South Taranaki iwi leader Debbie Ngarewa-Packer could be the Māori Party's best chance of getting back into Parliament.
While she is polling behind Labour's Adrian Rurawhe in Te Tai Hauāuru, a third of voters in the electorate remain undecided about who to vote for.
She said the seat was absolutely winnable.
"Thirty percent were undecided, which actually means we're in the game, and there were 5 percent that didn't disclose," she said.
"When someone tells me I can't do something, you know, someone told me once, 'you're not gonna win the seabed mining fight, you're an underdog', I'm always in Team David and never Team Goliath, it just gives me more motivation to dig it in."
Incumbent Adrian Rurawhe will fight for every vote to keep the seat he has held for two terms, and he is feeling confident about his chances.
"I'm very confident because I've got a formidable campaign team, they've done it before, there's nothing different and we're not going to leave any stone unturned," he said.
"People need a strong voice at the government table, the alternative is to elect someone who is not going to be in government."
A recent Māori Television-Curia Research Poll found 38 percent of voters are backing him to win, with just 20 percent picking Debbie Ngarewa-Packer.
The two leading candidates have a lot of ground to cover in this electorate, which spans from Porirua north of Wellington all the way to Tokoroa in Waikato, and includes Taranaki, Whanganui and Palmerston North.
Wheturangi Walsh-Tapiata, the chief executive of iwi health provider Te Oranganui based in Whanganui, said Adrian Rurawhe had strong support in the town, where the Ratana Faith was founded by his great grandfather, Tahupotiki Wiremu Ratana, in 1920.
"Adrian of course lives in this town, his office is sited in this town, and many people are connected to Ratana here, so even if we don't see him physically, we're aware of his presence," she said.
"He attends critical events, and we know that if we need him he is there."
But she said Ngarewa-Packer had made herself known on other fronts as a strong advocate for the climate and other critical issues in the region.
"She's not new to politics but she's the new kid on the block in terms of the co-leadership of the Māori Party. Our rohe covers right through to the Patea River, to Ngarouru, which is of course is where she comes from," she said.
"We see her more significantly in the Whānau Ora space, on behalf of her iwi, standing up and being proud and speaking up on critical issues, like the seabed mining, like Oranga Tamariki and since her introduction into politics we're hearing much more from her."
But that will not be enough to jump ship for long-time Labour supporter David Arthur Shand, who lives at the southern end of the electorate in Waikanae.
"He's got an enormous amount of ground to cover, and from what I can see he works very hard," he said.
"I follow him on Facebook, I see where he is campaigning... I like him, he's got a nice, easy, friendly style.

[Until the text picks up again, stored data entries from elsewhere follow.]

(* ===== verification/Base64.v ===== *)
(** * [encoding/base64] StdEncoding and [encoding/hex], [encoding/binary]

    The encodings the checksum and file-key code uses: standard Base64 with
    padding, lower-case hexadecimal and big-endian words. *)

From stdpp Require Import base strings list.
From Stdlib Require Import Ascii.
From S2P Require Import Prelude GoStr Crc.

Module Base64.

Definition alphabet : list ascii :=
  String.list_ascii_of_string
    "ABCDEFGHIJKLMNOPQRSTUVWXYZabcdefghijklmnopqrstuvwxyz0123456789+/".

Definition pad : ascii := "="%char.

Definition b64char (v : Z) : ascii := nth (Z.to_nat v) alphabet pad.

Fixpoint index_of (c : ascii) (l : list ascii) (i : Z) : option Z :=
  match l with
  | [] => None
  | d :: l' => if Ascii.eqb c d then Some i else index_of c l' (i + 1)
  end.

Definition b64val (c : ascii) : option Z := index_of c alphabet 0.

(** [EncodeToString] *)
Fixpoint encode_bytes (l : list Z) : list ascii :=
  match l with
  | [] => []
  | [a] => [b64char (a / 4); b64char (a `mod` 4 * 16); pad; pad]
  | [a; b] =>
      [b64char (a / 4); b64char (a `mod` 4 * 16 + b / 16);
       b64char (b `mod` 16 * 4); pad]
  | a :: b :: c :: l' =>
      b64char (a / 4) :: b64char (a `mod` 4 * 16 + b / 16)
      :: b64char (b `mod` 16 * 4 + c / 64) :: b64char (c `mod` 64)
      :: encode_bytes l'
  end.

Definition encode (l : list Z) : string :=
  String.string_of_list_ascii (encode_bytes l).

(** [DecodeString]: carriage returns and line feeds are skipped, padding is
    required and ends the input, the unused low bits of a short last quantum
    are ignored. *)
Fixpoint decode_bytes (s : list ascii) : option (list Z) :=
  match s with
  | [] => Some []
  | ca :: cb :: cc :: cd :: rest =>
      match b64val ca, b64val cb with
      | Some a, Some b =>
          let x := (a * 4 + b / 16) `mod` 256 in
          if Ascii.eqb cc pad then
            if Ascii.eqb cd pad then
              match rest with [] => Some [x] | _ => None end
            else None
          else match b64val cc with
               | None => None
               | Some c =>
                   let y := (b * 16 + c / 4) `mod` 256 in
                   if Ascii.eqb cd pad then
                     match rest with [] => Some [x; y] | _ => None end
                   else match b64val cd with
                        | None => None
                        | Some d =>
                            match decode_bytes rest with
                            | None => None
                            | Some l => Some (x :: y :: (c * 64 + d) `mod` 256 :: l)
                            end
                        end
               end
      | _, _ => None
      end
  | _ => None
  end.

Definition is_newline (c : ascii) : bool :=
  Ascii.eqb c "010"%char || Ascii.eqb c "013"%char.

Definition decode (s : string) : outcome (list Z) :=
  match decode_bytes
          (List.filter (fun c => negb (is_newline c)) (String.list_ascii_of_string s)) with
  | Some l => Ok l
  | None => Err ErrCorruptInput
  end.

(** ** Big-endian words ([binary.BigEndian]) *)

(** [PutUint32]/[PutUint64] into [n] bytes. *)
Fixpoint put_be (n : nat) (v : Z) : list Z :=
  match n with
  | O => []
  | S n' => (v / 256 ^ Z.of_nat n') `mod` 256 :: put_be n' v
  end.

(** [Uint32]/[Uint64] of the first [n] bytes; a shorter slice panics. *)
Definition get_be (n : nat) (l : list Z) : outcome Z :=
  if decide (length l < n)%nat then Err Panic
  else Ok (fold_left (fun acc b => acc * 256 + b) (take n l) 0).

(** ** Hexadecimal *)

Definition hexdigit (v : Z) : ascii :=
  nth (Z.to_nat v) (String.list_ascii_of_string "0123456789abcdef") "0"%char.

(** [hex.EncodeToString] *)
Definition hex_encode (l : list Z) : string :=
  String.string_of_list_ascii
    (concat (map (fun b => [hexdigit (b / 16); hexdigit (b `mod` 16)]) l)).

(** Digits of both cases. *)
Definition hexval (c : ascii) : option Z :=
  let v := Z.of_N (N_of_ascii c) in
  if (48 <=? v) && (v <=? 57) then Some (v - 48)
  else if (97 <=? v) && (v <=? 102) then Some (v - 87)
  else if (65 <=? v) && (v <=? 70) then Some (v - 55)
  else None.

Fixpoint hex_decode_bytes (s : list ascii) : outcome (list Z) :=
  match s with
  | [] => Ok []
  | a :: b :: rest =>
      match hexval a, hexval b with
      | Some x, Some y => l ← hex_decode_bytes rest; Ok (x * 16 + y :: l)
      | _, _ => Err ErrSyntax
      end
  | _ => Err ErrSyntax
  end.

(** [hex.DecodeString] *)
Definition hex_decode (s : string) : outcome (list Z) :=
  hex_decode_bytes (String.list_ascii_of_string s).

(** ** Lemmas *)

(** Reduces a statement about a small range to a computation. *)
Lemma range_forall (P : Z -> bool) n v :
  forallb (fun i => P (Z.of_nat i)) (seq 0 n) = true ->
  0 <= v < Z.of_nat n -> P v = true.
Proof.
  intros H Hv. rewrite forallb_forall in H.
  rewrite <- (Z2Nat.id v) by lia. apply H, in_seq. lia.
Qed.

Definition good_char (v : Z) : bool :=
  bool_decide (b64val (b64char v) = Some v) &&
  negb (Ascii.eqb (b64char v) pad) && negb (is_newline (b64char v)) &&
  negb (Ascii.eqb (b64char v) "-"%char).

Lemma b64char_good v : 0 <= v < 64 ->
  b64val (b64char v) = Some v /\ Ascii.eqb (b64char v) pad = false /\
  is_newline (b64char v) = false /\ Ascii.eqb (b64char v) "-"%char = false.
Proof.
  intros Hv. assert (good_char v = true) as H.
  { apply (range_forall good_char 64); [vm_compute; reflexivity | done]. }
  unfold good_char in H. rewrite !andb_true_iff, !negb_true_iff in H.
  destruct H as [[[H1 H2] H3] H4]. by apply bool_decide_eq_true in H1.
Qed.

(** Induction in steps of three. *)
Lemma list_ind3 {A} (P : list A -> Prop) :
  P [] -> (forall a, P [a]) -> (forall a b, P [a; b]) ->
  (forall a b c l, P l -> P (a :: b :: c :: l)) -> forall l, P l.
Proof.
  intros H0 H1 H2 H3.
  fix IH 1. intros [|a [|b [|c l]]]; [done | apply H1 | apply H2 | apply H3, IH].
Qed.

Ltac b64_range := unfold is_byte in *; Z.to_euclidean_division_equations; lia.

Lemma b64val_char v : 0 <= v < 64 -> b64val (b64char v) = Some v.
Proof. apply b64char_good. Qed.

Lemma b64char_pad v : 0 <= v < 64 -> Ascii.eqb (b64char v) pad = false.
Proof. apply b64char_good. Qed.

Lemma decode_encode_bytes l :
  Forall is_byte l -> decode_bytes (encode_bytes l) = Some l.
Proof.
  induction l as [|a|a b|a b c l IH] using list_ind3; intros H; [done|..];
    decompose_Forall_hyps.
  - simpl. rewrite !b64val_char by b64_range. rewrite ?Ascii.eqb_refl.
    repeat f_equal. b64_range.
  - simpl. rewrite !b64val_char by b64_range.
    rewrite b64char_pad by b64_range. rewrite ?Ascii.eqb_refl.
    repeat f_equal; b64_range.
  - simpl. rewrite !b64val_char by b64_range.
    rewrite !b64char_pad by b64_range. rewrite IH by done.
    repeat f_equal; b64_range.
Qed.

(** The characters [EncodeToString] produces. *)
Lemma encode_bytes_chars l :
  Forall is_byte l ->
  Forall (fun c => is_newline c = false /\ Ascii.eqb c "-"%char = false) (encode_bytes l).
Proof.
  assert (is_newline pad = false /\ Ascii.eqb pad "-"%char = false) as Hp by done.
  assert (forall v, 0 <= v < 64 ->
    is_newline (b64char v) = false /\ Ascii.eqb (b64char v) "-"%char = false) as Hc.
  { intros v Hv. by apply b64char_good. }
  induction l as [|a|a b|a b c l IH] using list_ind3; intros H; simpl;
    decompose_Forall_hyps;
    repeat (constructor; [first [exact Hp | apply Hc; b64_range]|]); auto.
Qed.

Lemma decode_encode l : Forall is_byte l -> decode (encode l) = Ok l.
Proof.
  intros H. unfold decode, encode. rewrite String.list_ascii_of_string_of_list_ascii.
  assert (List.filter (fun c => negb (is_newline c)) (encode_bytes l) = encode_bytes l)
    as ->.
  { apply encode_bytes_chars in H.
    induction H as [|c cs [Hc _] Hcs IH]; simpl; [done|]. by rewrite Hc, IH. }
  by rewrite decode_encode_bytes.
Qed.

Lemma has_byte_list c s :
  has_byte c s = existsb (fun d => Ascii.eqb d c) (String.list_ascii_of_string s).
Proof. induction s; simpl; [done|]. by rewrite IHs. Qed.

(** No dash occurs in an encoded digest. *)
Lemma encode_no_dash l : Forall is_byte l -> has_byte "-"%char (encode l) = false.
Proof.
  intros H. rewrite has_byte_list. unfold encode.
  rewrite String.list_ascii_of_string_of_list_ascii.
  apply encode_bytes_chars in H.
  induction H as [|c cs [_ Hc] Hcs IH]; simpl; [done|]. by rewrite Hc, IH.
Qed.

(** Nor in a text that decodes. *)
Lemma decode_bytes_no_dash n s l : (length s <= n)%nat -> decode_bytes s = Some l -> "-"%char ∉ s.
Proof.
  revert s l. induction n as [|n IH]; intros s l Hn Hd.
  { destruct s; [by intros ?%elem_of_nil|cbn in Hn; lia]. }
  destruct s as [|ca [|cb [|cc [|cd rest]]]]; try done; [by intros ?%elem_of_nil|]. cbn [decode_bytes] in Hd.
  assert (forall c v, b64val c = Some v -> c <> "-"%char) as Hv by (intros c v E ->; done).
  assert (forall c, Ascii.eqb c pad = true -> c <> "-"%char) as Hp by (by intros c E ->).
  destruct (b64val ca) eqn:Ea; [|done]. destruct (b64val cb) eqn:Eb; [|done].
  rewrite !elem_of_cons. destruct (Ascii.eqb cc pad) eqn:Ec.
  - destruct (Ascii.eqb cd pad) eqn:Ed; [|done]. destruct rest; [|done]. rewrite elem_of_nil. naive_solver.
  - destruct (b64val cc) eqn:Ec'; [|done]. destruct (Ascii.eqb cd pad) eqn:Ed.
    + destruct rest; [|done]. rewrite elem_of_nil. naive_solver.
    + destruct (b64val cd) eqn:Ed'; [|done]. destruct (decode_bytes rest) eqn:Er; [|done].
      apply IH in Er; [|cbn in Hn; lia]. naive_solver.
Qed.

Lemma decode_no_dash s l : decode s = Ok l -> has_byte "-"%char s = false.
Proof.
  unfold decode. destruct (decode_bytes _) eqn:E; [|done]. intros _.
  apply (decode_bytes_no_dash _ _ _ (le_n _)) in E. rewrite has_byte_list. apply not_true_iff_false.
  rewrite existsb_exists. intros (c & Hc & ->%Ascii.eqb_eq). apply E, list_elem_of_In, List.filter_In. done.
Qed.

Lemma put_be_length n v : length (put_be n v) = n.
Proof. induction n; simpl; [done|]. by rewrite IHn. Qed.

Lemma put_be_bytes n v : Forall is_byte (put_be n v).
Proof.
  induction n; simpl; constructor; [|done].
  unfold is_byte. apply Z.mod_pos_bound. lia.
Qed.

Lemma fold_put_be n v acc :
  0 <= v ->
  fold_left (fun a b => a * 256 + b) (put_be n v) acc =
  acc * 256 ^ Z.of_nat n + v `mod` 256 ^ Z.of_nat n.
Proof.
  intros Hv. revert acc. induction n as [|n IH]; intros acc; simpl.
  { rewrite Z.mod_1_r. lia. }
  rewrite IH. replace (Z.of_nat (S n)) with (Z.of_nat n + 1) by lia.
  rewrite Z.pow_add_r by lia. change (256 ^ 1) with 256.
  set (p := 256 ^ Z.of_nat n).
  assert (0 < p) by (apply Z.pow_pos_nonneg; lia).
  rewrite Z.rem_mul_r by lia. lia.
Qed.

Lemma get_put_be n v : 0 <= v < 256 ^ Z.of_nat n -> get_be n (put_be n v) = Ok v.
Proof.
  intros Hv. unfold get_be. rewrite put_be_length, decide_False by lia.
  rewrite take_ge by (by rewrite put_be_length).
  rewrite fold_put_be by lia. rewrite Z.mod_small by lia. done.
Qed.

Definition hex_ok (v : Z) : bool := bool_decide (hexval (hexdigit v) = Some v).

Lemma hexval_digit v : 0 <= v < 16 -> hexval (hexdigit v) = Some v.
Proof.
  intros Hv. apply (bool_decide_eq_true_1 (hexval (hexdigit v) = Some v)).
  apply (range_forall hex_ok 16); [vm_compute; reflexivity | done].
Qed.

Lemma hex_decode_encode l : Forall is_byte l -> hex_decode (hex_encode l) = Ok l.
Proof.
  unfold hex_decode, hex_encode. rewrite String.list_ascii_of_string_of_list_ascii.
  induction 1 as [|b l Hb Hl IH]; [done|]. simpl.
  rewrite !hexval_digit by b64_range. rewrite IH. simpl. do 2 f_equal. b64_range.
Qed.

End Base64.

(** * File ids (src/utils/fileid_utils.go) *)
Module FileId.
Import Base64.

(** [EncodeFileId] *)
Definition EncodeFileId (fileid : Z) : string := hex_encode (put_be 8 fileid).

(** [DecodeFileId]: [binary.BigEndian.Uint64] panics on fewer than 8 bytes and
    ignores the bytes after the eighth. *)
Definition DecodeFileId (xfid : string) : outcome Z :=
  raw ← hex_decode xfid; get_be 8 raw.

(** [FileIdToHash], over xxhash's 64-bit sum. *)
Definition FileIdToHash (xxhash : list Z -> Z) (fid : Z) : list Z :=
  put_be 8 (xxhash (put_be 8 fid)).

(** C38. Every uint64 file id survives [EncodeFileId] and [DecodeFileId]. *)
Theorem DecodeFileId_EncodeFileId fid :
  0 <= fid < 2 ^ 64 -> DecodeFileId (EncodeFileId fid) = Ok fid.
Proof.
  intros H. unfold DecodeFileId, EncodeFileId.
  rewrite hex_decode_encode by apply put_be_bytes.
  cbn [mbind outcome_bind].
  apply get_put_be. change (256 ^ Z.of_nat 8) with (2 ^ 64). lia.
Qed.

Lemma DecodeFileId_EncodeFileId_witness :
  EncodeFileId 258 = "0000000000000102" /\ DecodeFileId (EncodeFileId 258) = Ok 258.
Proof. split; [vm_compute; reflexivity | apply DecodeFileId_EncodeFileId; lia]. Defined.

End FileId.
Definition HeaderName (algorithm : string) : outcome string :=
  _ ← NewHash algorithm;
  Ok ("x-amz-checksum-" +:+
      String.string_of_list_ascii (map lower_ascii (String.list_ascii_of_string algorithm))).

Definition XMLName (algorithm : string) : outcome string :=
  _ ← NewHash algorithm; Ok ("Checksum" +:+ algorithm).

(** ** Lemmas *)

(** What the standard library documents of the SHA digests. *)
Class ShaSizes : Prop := {
  sha1_size : forall data, length (sha1 data) = 20%nat;
  sha1_bytes : forall data, Forall is_byte (sha1 data);
  sha256_size : forall data, length (sha256 data) = 32%nat;
  sha256_bytes : forall data, Forall is_byte (sha256 data) }.

Lemma NewHash_digest `{!ShaSizes} algorithm h data :
  NewHash algorithm = Ok h ->
  length (hash_sum h data) = hash_size h /\ Forall is_byte (hash_sum h data).
Proof.
  unfold NewHash. intros Hn.
  repeat case_decide; simplify_eq; cbn [hash_size hash_sum crc_hash];
    (split; [first [apply put_be_length | apply sha1_size | apply sha256_size]
            | first [apply put_be_bytes | apply sha1_bytes | apply sha256_bytes]]).
Qed.

(** Decoding the digest a hash produced gives its bytes back. *)
Lemma Decode_encode algorithm h raw :
  NewHash algorithm = Ok h -> length raw = hash_size h -> Forall is_byte raw ->
  Decode algorithm (Base64.encode raw) = Ok raw.
Proof.
  intros Hh Hl Hb. unfold Decode. rewrite decode_encode by done. rewrite Hh. simpl.
  by rewrite decide_True.
Qed.

Definition checksum_of (h : Hash) (data : list Z) : PartChecksum :=
  {| pc_value := SumBase64 h data; pc_size := zlen data |}.

Lemma combine_parts_spec algorithm poly bytes parts acc :
  NewHash algorithm = Ok (crc_hash poly bytes) -> (0 < bytes)%nat ->
  Crc.word (8 * bytes) poly -> Forall is_byte acc ->
  Forall (fun d => Forall is_byte d /\ zlen d < 2 ^ 63) parts ->
  combine_parts algorithm poly bytes (map (checksum_of (crc_hash poly bytes)) parts)
    (Some (Crc.crc poly (8 * bytes) acc)) =
  Ok (Crc.crc poly (8 * bytes) (acc ++ concat parts)).
Proof.
  intros Hh Hb Hpoly. revert acc.
  induction parts as [|d parts IH]; intros acc Hacc Hparts; cbn [map concat].
  { by rewrite app_nil_r. }
  apply Forall_cons in Hparts as [[Hd Hlen] Hparts].
  cbn [combine_parts pc_size checksum_of pc_value].
  destruct (Z.ltb_spec (zlen d) 0); [pose proof (zlen_nonneg d); lia|].
  unfold SumBase64.
  rewrite (Decode_encode _ _ _ Hh) by (first [apply put_be_length | apply put_be_bytes]).
  cbn [mbind outcome_bind hash_sum crc_hash]. rewrite get_put_be.
  2: { replace 256 with (2 ^ 8) by done. rewrite <- Z.pow_mul_r by lia.
       replace (8 * Z.of_nat bytes) with (Z.of_nat (8 * bytes)) by lia.
       apply Crc.crc_word; [done|lia|done]. }
  cbn [mbind outcome_bind]. rewrite Crc.combineCRC_app by (try done; lia).
  cbn [mbind outcome_bind]. rewrite IH by (try done; by apply Forall_app).
  by rewrite <- app_assoc.
Qed.

Lemma combine_parts_first algorithm poly bytes d parts :
  NewHash algorithm = Ok (crc_hash poly bytes) -> (0 < bytes)%nat ->
  Crc.word (8 * bytes) poly ->
  Forall (fun d => Forall is_byte d /\ zlen d < 2 ^ 63) (d :: parts) ->
  combine_parts algorithm poly bytes
    (map (checksum_of (crc_hash poly bytes)) (d :: parts)) None =
  Ok (Crc.crc poly (8 * bytes) (concat (d :: parts))).
Proof.
  intros Hh Hb Hpoly Hparts. apply Forall_cons in Hparts as [[Hd Hlen] Hparts].
  cbn [map combine_parts pc_size checksum_of pc_value].
  destruct (Z.ltb_spec (zlen d) 0); [pose proof (zlen_nonneg d); lia|].
  unfold SumBase64.
  rewrite (Decode_encode _ _ _ Hh) by (first [apply put_be_length | apply put_be_bytes]).
  cbn [mbind outcome_bind hash_sum crc_hash]. rewrite get_put_be.
  2: { replace 256 with (2 ^ 8) by done. rewrite <- Z.pow_mul_r by lia.
       replace (8 * Z.of_nat bytes) with (Z.of_nat (8 * bytes)) by lia.
       apply Crc.crc_word; [done|lia|done]. }
  cbn [mbind outcome_bind]. by apply combine_parts_spec.
Qed.

(** The checksum of the parts, in order, is that of their bytes. *)
Lemma FullObject_parts algorithm h (parts : list (list Z)) :
  NewHash algorithm = Ok h -> ValidateCombination algorithm TypeFullObject = Ok tt ->
  parts <> [] -> Forall (fun d => Forall is_byte d /\ zlen d < 2 ^ 63) parts ->
  FullObject algorithm (map (checksum_of h) parts) = Ok (SumBase64 h (concat parts)).
Proof.
  intros Hh Hv Hne Hparts. unfold FullObject.
  destruct parts as [|d parts]; [done|]. rewrite decide_False by done.
  rewrite Hv. cbn [mbind outcome_bind].
  unfold ValidateCombination in Hv. rewrite decide_True in Hv by done.
  case_decide as Hin; [|by case_decide]. pose proof Hh as Hh'. unfold NewHash in Hh'.
  rewrite !elem_of_cons in Hin. destruct Hin as [->|[->|[->|[]%elem_of_nil]]].
  - rewrite decide_True by (by left). injection Hh' as <-.
    unfold combineCRC32Parts. rewrite decide_False by done.
    by rewrite combine_parts_first by (try done; lia).
  - rewrite decide_True by (by right). injection Hh' as <-.
    unfold combineCRC32Parts. rewrite decide_True by done.
    by rewrite combine_parts_first by (try done; lia).
  - rewrite decide_False by (by intros [?|?]). rewrite decide_True by done.
    injection Hh' as <-. unfold combineCRC64Parts.
    by rewrite combine_parts_first by (try done; lia).
Qed.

Two ticks, Adrian and Labour."
But in South Taranaki, near Hawera, Fay Mulligan from Tui Ora said Debbie Ngarewa-Packer had her vote.
"She's a local woman, she's very passionate and she's iwi-driven which is great. She's from grass-roots and is still connected. That makes a difference, and she'll call a spade and spade when it needs to be called."
The Māori Party was ousted from Parliament at the last election, with Labour winning all seven Māori seats.
Ngarewa-Packer says the party has come back with a clearer identity and transformational policies.
Among them is a $600 million housing programme, a separate Māori parliament, and a new Māori Health Funding Authority with a $5 billion budget.
"That's what this campaign has been about, more than popularity or the typical campaign thing. Because we actually want to be able to start the re-build, the reinvigoration of us as Māori."
Rurawhe said he was proud of his record in Te Tai Hauāuru - including a $20m investment in a new Palmerston North school, the passing of the Waitara Lands Bill, and provincial growth fund investments across the region.
He said Parliament clearly did not need a Māori Party to support and invest in Māori.
"We put a Māori lens over every single decision that the Labour Party makes to make certain that we are delivering good policy to all of our people."
Whether he has done enough to keep his seat will not be known for another two weeks.
If he hasn't - it will mean a new face for Te Tai Hauāuru for the first time in six years, and a return to Parliament for the Māori Party.